I guess they do not include B1 because caffeine blocks its absorption anyway. Which is bad.
It is better to have B1 in everything that involves energy instead of caffeine. But B1 will hardly be noticed by the general public while caffeine is addictive for many. Energy drink producers clearly maximize for profits and not for health.
Back in 1980s, there were proposals for a "chronic mononucleosis" or "chronic mononucleosis syndrome" as a diagnosis / standard disease. There were very comprehensive studies trying to investigate the patients who had chronic fatigue and other long lasting debilitating symptoms. After a good decade of studies, the research community found that this group of patients is very consistent (their complaints, symptoms, etiology), but failed to prove EBV as a cause (although the studies did not disprove it either) or at least come up with a clear serological diagnostic criteria. So, in 1990s they decided to define a generic Chronic Fatigue Syndrome (CFS) as a standardized disease.
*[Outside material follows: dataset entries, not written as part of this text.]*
Lemma get_process_analysis_failed (process_name : string) (w : World) (e : exn) :
  get_process_trend db process_name = Raise e ->
  get_process_analysis db process_name w =
  (Raise e, asked (ProcessTrend process_name) w).
Proof.
  intros Hq. unfold get_process_analysis, bind, call. rewrite Hq. reflexivity.
Qed.

Lemma get_process_analysis_empty (process_name : string) (w : World) :
  get_process_trend db process_name = Ok [] ->
  get_process_analysis db process_name w =
  (Ok {| Analysis.name := process_name;
         Analysis.cpu_avg := f_zero;
         Analysis.cpu_max := f_zero;
         Analysis.memory_avg := f_zero;
         Analysis.memory_max := f_zero;
         Analysis.data_points := 0;
         Analysis.trend_data := [] |},
   asked (ProcessTrend process_name) w).
Proof.
  intros Hq. unfold get_process_analysis, bind, call. rewrite Hq. reflexivity.
Qed.

Lemma get_process_analysis_rows
      (process_name : string) (w : World) (row : ProcessRow.t F)
      (rows : list (ProcessRow.t F)) :
  get_process_trend db process_name = Ok (row :: rows) ->
  get_process_analysis db process_name w =
  (Ok {| Analysis.name := process_name;
         Analysis.cpu_avg :=
           series_mean (map (@ProcessRow.cpu_percent F) (row :: rows));
         Analysis.cpu_max :=
           series_max (map (@ProcessRow.cpu_percent F) (row :: rows));
         Analysis.memory_avg :=
           series_mean (map (@ProcessRow.memory_mb F) (row :: rows));
         Analysis.memory_max :=
           series_max (map (@ProcessRow.memory_mb F) (row :: rows));
         Analysis.data_points := length (row :: rows);
         Analysis.trend_data := row :: rows |},
   asked (ProcessTrend process_name) w).
Proof.
  intros Hq. unfold get_process_analysis, bind, call. rewrite Hq. reflexivity.
Qed.

End Runs.

(** * The properties of the specification *)





(** C2, as amended.  When the database manager answers with no row, and
    the clock reading [now] and [now - hours] are both dates that
    [datetime] can hold, [get_system_summary] raises nothing and returns
    the summary whose six averages and maxima are zero, whose
    [processes_avg] and [data_points] are 0, whose [start_time] is
    [now - hours] and whose [end_time] is the next reading of the clock: the
    two ends are [hours] apart, plus the time between the two readings. *)
Theorem get_system_summary_no_data
        {F : Type} {HN : Num F}
        (db : DatabaseManager F) (hours : Z) (w : World) :
  get_system_history db hours = Ok [] ->
  Datetime.in_range (clock w (reads w)) = true ->
  Datetime.in_range (clock w (reads w) - hours * Datetime.usec_per_hour) = true ->
  exists s,
    fst (get_system_summary db hours w) = Ok s /\
    Summary.cpu_avg s = f_zero /\ Summary.cpu_max s = f_zero /\
    Summary.memory_avg s = f_zero /\ Summary.memory_max s = f_zero /\
    Summary.disk_avg s = f_zero /\ Summary.disk_max s = f_zero /\
    Summary.processes_avg s = 0%Z /\
    Summary.data_points s = 0%nat /\
    Summary.start_time s
    = (clock w (reads w) - hours * Datetime.usec_per_hour)%Z /\
    Summary.end_time s = clock w (S (reads w)) /\
    (Summary.end_time s - Summary.start_time s
     = hours * Datetime.usec_per_hour
       + (clock w (S (reads w)) - clock w (reads w)))%Z.
Proof.
  intros Hq Hnow Hstart.
  rewrite (get_system_summary_empty db hours w Hq Hnow Hstart).
  eexists. split; [reflexivity|].
  cbn [Summary.cpu_avg Summary.cpu_max Summary.memory_avg Summary.memory_max
       Summary.disk_avg Summary.disk_max Summary.processes_avg
       Summary.start_time Summary.end_time Summary.data_points].
  repeat split; lia.
Qed.

Lemma get_system_summary_no_data_witness :
  exists s,
    fst (get_system_summary (Sample.db (F := float) [] [] []) 24 Sample.world)
    = Ok s /\
    Summary.data_points s = 0%nat /\
    (Summary.end_time s - Summary.start_time s
     = 24 * Datetime.usec_per_hour + 1)%Z.
Proof.
  destruct (@get_system_summary_no_data
              float binary64 (Sample.db [] [] []) 24 Sample.world)
    as (s & Hs & _ & _ & _ & _ & _ & _ & _ & Hn & _ & _ & Hd).
  - reflexivity.
  - vm_compute. reflexivity.
  - vm_compute. reflexivity.
  - exists s. split; [exact Hs|]. split; [exact Hn|]. rewrite Hd.
    vm_compute. reflexivity.
Defined.

(** C2 as it is worded fails: over an empty history a window of a hundred
    million hours reaches back before the year 1, and the subtraction
    raises. *)
Lemma get_system_summary_no_data_overflow :
  (0 < 100000000)%Z /\
  get_system_history (Sample.db (F := float) [] [] []) 100000000 = Ok [] /\
  fst (get_system_summary (Sample.db (F := float) [] [] []) 100000000
                          Sample.world)
  = Raise OverflowError.
Proof.
  split; [reflexivity|]. split; [reflexivity|]. vm_compute. reflexivity.
Qed.

(** Every path through [get_system_summary] sends the one query. *)
Lemma get_system_summary_queries
      {F : Type} {HN : Num F}
      (db : DatabaseManager F) (hours : Z) (w : World) :
  queries (snd (get_system_summary db hours w))
  = queries w ++ [SystemHistory hours].
Proof.
  unfold get_system_summary, bind, call, datetime_now, lift, ret, raise,
    python_int.
  destruct (get_system_history db hours) as [[|row rows]|e]; cbn [fst snd queries].
  - destruct (Datetime.timedelta_hours hours) as [delta|e]; [|reflexivity].
    destruct (Datetime.sub _ delta) as [start|e]; reflexivity.
  - destruct (f_trunc _); reflexivity.
  - reflexivity.
Qed.

(** C3, as amended.  The analyzer checks none of its arguments.  Whatever
    [hours], [limit] and [process_name] are, zero, negative and empty ones
    included, [get_system_summary], [get_top_processes] and
    [get_process_analysis] each send the database manager one query that
    carries the argument as it came; when the database manager raises, the
    method raises the same exception, and [get_top_processes] returns
    whatever the database manager answers. *)
Theorem arguments_forwarded_unchecked
        {F : Type} {HN : Num F} (db : DatabaseManager F) (w : World) :
  (forall hours,
      queries (snd (get_system_summary db hours w))
      = queries w ++ [SystemHistory hours] /\
      forall e, get_system_history db hours = Raise e ->
                fst (get_system_summary db hours w) = Raise e) /\
  (forall limit,
      queries (snd (get_top_processes db limit w))
      = queries w ++ [TopProcessesByCpu limit] /\
      fst (get_top_processes db limit w) = get_top_processes_by_cpu db limit) /\
  (forall process_name,
      queries (snd (get_process_analysis db process_name w))
      = queries w ++ [ProcessTrend process_name] /\
      forall e, get_process_trend db process_name = Raise e ->
                fst (get_process_analysis db process_name w) = Raise e).
Proof.
  split; [|split].
  - intros hours. split; [apply get_system_summary_queries|].
    intros e He. now rewrite (get_system_summary_failed db hours w He).
  - intros limit. split; reflexivity.
  - intros process_name. split.
    + unfold get_process_analysis, bind, call, ret.
      destruct (get_process_trend db process_name) as [[|row rows]|e];
        reflexivity.
    + intros e He. now rewrite (get_process_analysis_failed db process_name w He).
Qed.

(** C3 as it is worded fails: a window of zero hours, a limit of -1 and the
    empty process name are each sent on to the database manager, and its
    answer is returned. *)
Lemma invalid_arguments_reach_the_store :
  (exists s,
      fst (get_system_summary (Sample.db (F := float) [] [] []) 0 Sample.world)
      = Ok s) /\
  queries (snd (get_system_summary (Sample.db (F := float) [] [] []) 0
                                   Sample.world))
  = [SystemHistory 0] /\
  fst (get_top_processes (Sample.db [] Sample.ranking []) (-1) Sample.world)
  = Ok Sample.ranking /\
  queries (snd (get_top_processes (Sample.db [] Sample.ranking []) (-1)
                                  Sample.world))
  = [TopProcessesByCpu (-1)] /\
  (exists a,
      fst (get_process_analysis (Sample.db [] [] Sample.busy_trend) ""
                                Sample.world)
      = Ok a /\ Analysis.data_points a = 2%nat) /\
  queries (snd (get_process_analysis (Sample.db [] [] Sample.busy_trend) ""
                                     Sample.world))
  = [ProcessTrend ""].
Proof.
  repeat split.
  - eexists. vm_compute. reflexivity.
  - eexists. split; vm_compute; reflexivity.
Qed.

(** C4, as amended.  With the database manager in one state, what a method
    returns is the same in any two worlds, whatever was queried or read
    before: for [get_top_processes], [get_process_analysis] and the four
    chart methods always; for [get_system_summary] whenever the history is
    not empty, and over an empty history whenever the clock gives the same
    two readings, since [start_time] and [end_time] are then taken from the
    clock. *)
Theorem same_store_same_answer
        {F : Type} {HN : Num F} (db : DatabaseManager F) (w1 w2 : World) :
  (forall limit,
      fst (get_top_processes db limit w1) = fst (get_top_processes db limit w2)) /\
  (forall process_name,
      fst (get_process_analysis db process_name w1)
      = fst (get_process_analysis db process_name w2)) /\
  (forall hours,
      fst (generate_cpu_usage_chart db hours w1)
      = fst (generate_cpu_usage_chart db hours w2)) /\
  (forall hours,
      fst (generate_memory_usage_chart db hours w1)
      = fst (generate_memory_usage_chart db hours w2)) /\
  (forall limit,
      fst (generate_top_processes_chart db limit w1)
      = fst (generate_top_processes_chart db limit w2)) /\
  (forall process_name,
      fst (generate_process_trend_chart db process_name w1)
      = fst (generate_process_trend_chart db process_name w2)) /\
  (forall hours,
      get_system_history db hours <> Ok [] ->
      fst (get_system_summary db hours w1) = fst (get_system_summary db hours w2)) /\
  (forall hours,
      clock w1 (reads w1) = clock w2 (reads w2) ->
      clock w1 (S (reads w1)) = clock w2 (S (reads w2)) ->
      fst (get_system_summary db hours w1) = fst (get_system_summary db hours w2)).
Proof.
  repeat apply conj.
  - reflexivity.
  - intros process_name. unfold get_process_analysis, bind, call, ret.
    destruct (get_process_trend db process_name) as [[|row rows]|e]; reflexivity.
  - intros hours. unfold generate_cpu_usage_chart, bind, call, ret.
    destruct (get_system_history db hours) as [[|row rows]|e]; reflexivity.
  - intros hours. unfold generate_memory_usage_chart, bind, call, ret.
    destruct (get_system_history db hours) as [[|row rows]|e]; reflexivity.
  - intros limit.
    unfold generate_top_processes_chart, get_top_processes, bind, call, ret.
    destruct (get_top_processes_by_cpu db limit) as [[|row rows]|e]; reflexivity.
  - intros process_name. unfold generate_process_trend_chart, bind, call, ret.
    destruct (get_process_trend db process_name) as [[|row rows]|e]; reflexivity.
  - intros hours Hne.
    unfold get_system_summary, bind, call, ret, raise, python_int.
    destruct (get_system_history db hours) as [[|row rows]|e];
      [congruence| |reflexivity].
    destruct (f_trunc _); reflexivity.
  - intros hours Hnow1 Hnow2.
    unfold get_system_summary, bind, call, datetime_now, lift, ret, raise,
      python_int.
    destruct (get_system_history db hours) as [[|row rows]|e];
      cbn [clock reads queries].
    + rewrite Hnow1, Hnow2.
      destruct (Datetime.timedelta_hours hours) as [delta|e]; [|reflexivity].
      destruct (Datetime.sub _ delta) as [start|e]; reflexivity.
    + destruct (f_trunc _); reflexivity.
    + reflexivity.
Qed.

(** C4 as it is worded fails: over an empty history, with nothing changed
    in the database manager, a second call of [get_system_summary] made
    after the first one returns another summary than the first did. *)
Lemma get_system_summary_twice_differs :
  fst (get_system_summary (Sample.db (F := float) [] [] []) 24 Sample.world)
  <> fst (get_system_summary
            (Sample.db (F := float) [] [] []) 24
            (snd (get_system_summary (Sample.db (F := float) [] [] []) 24
                                     Sample.world))).
Proof.
  vm_compute. discriminate.
Qed.

(** C5. When the database manager has no row for [process_name],
    [get_process_analysis] raises nothing and returns the analysis that
    carries [process_name], zero for [cpu_avg], [cpu_max], [memory_avg] and
    [memory_max], 0 for [data_points] and no row for [trend_data]. *)
Theorem get_process_analysis_no_data
        {F : Type} {HN : Num F}
        (db : DatabaseManager F) (process_name : string) (w : World) :
  get_process_trend db process_name = Ok [] ->
  fst (get_process_analysis db process_name w)
  = Ok {| Analysis.name := process_name;
          Analysis.cpu_avg := f_zero;
          Analysis.cpu_max := f_zero;
          Analysis.memory_avg := f_zero;
          Analysis.memory_max := f_zero;
          Analysis.data_points := 0;
          Analysis.trend_data := [] |}.
Proof.
  intros Hq. now rewrite (get_process_analysis_empty db process_name w Hq).
Qed.

Lemma get_process_analysis_no_data_witness :
  fst (get_process_analysis (Sample.db (F := float) [] [] []) "ghost"
                            Sample.world)
  = Ok {| Analysis.name := "ghost";
          Analysis.cpu_avg := 0%float;
          Analysis.cpu_max := 0%float;
          Analysis.memory_avg := 0%float;
          Analysis.memory_max := 0%float;
          Analysis.data_points := 0;
          Analysis.trend_data := [] |}.
Proof.
  apply (@get_process_analysis_no_data
           float binary64 (Sample.db [] [] []) "ghost" Sample.world).
  reflexivity.
Defined.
Other viruses and pathogens can cause CFS/ME and a broader definition would sometimes include even psychosomatic patients, so as a result CFS/ME has been quite discredited.
Diagnostic techniques evolved and research progressed. In the recent decade, new studies are very close to proving that EBV is indeed a likely cause of CFS/ME (well, one segment, as there are other causes too). Reference: https://www.ncbi.nlm.nih.gov/pmc/articles/PMC7912523/
I talked to some people with MS and most of them told me the same story: the trigger event, followed by some time, then onset of a full-blown MS.
I wonder: are those diseases really different? Or maybe this is the very same disease but with a bit different outcomes: myalgic encephalopathy vs sclerous plaques. Both are driven by the inflammation, both have the same initiating sequence.
What leads me to strongly suspect that it may be just different manifestations of the same disease is the involvement of mitochondria in both MS and CFS/ME.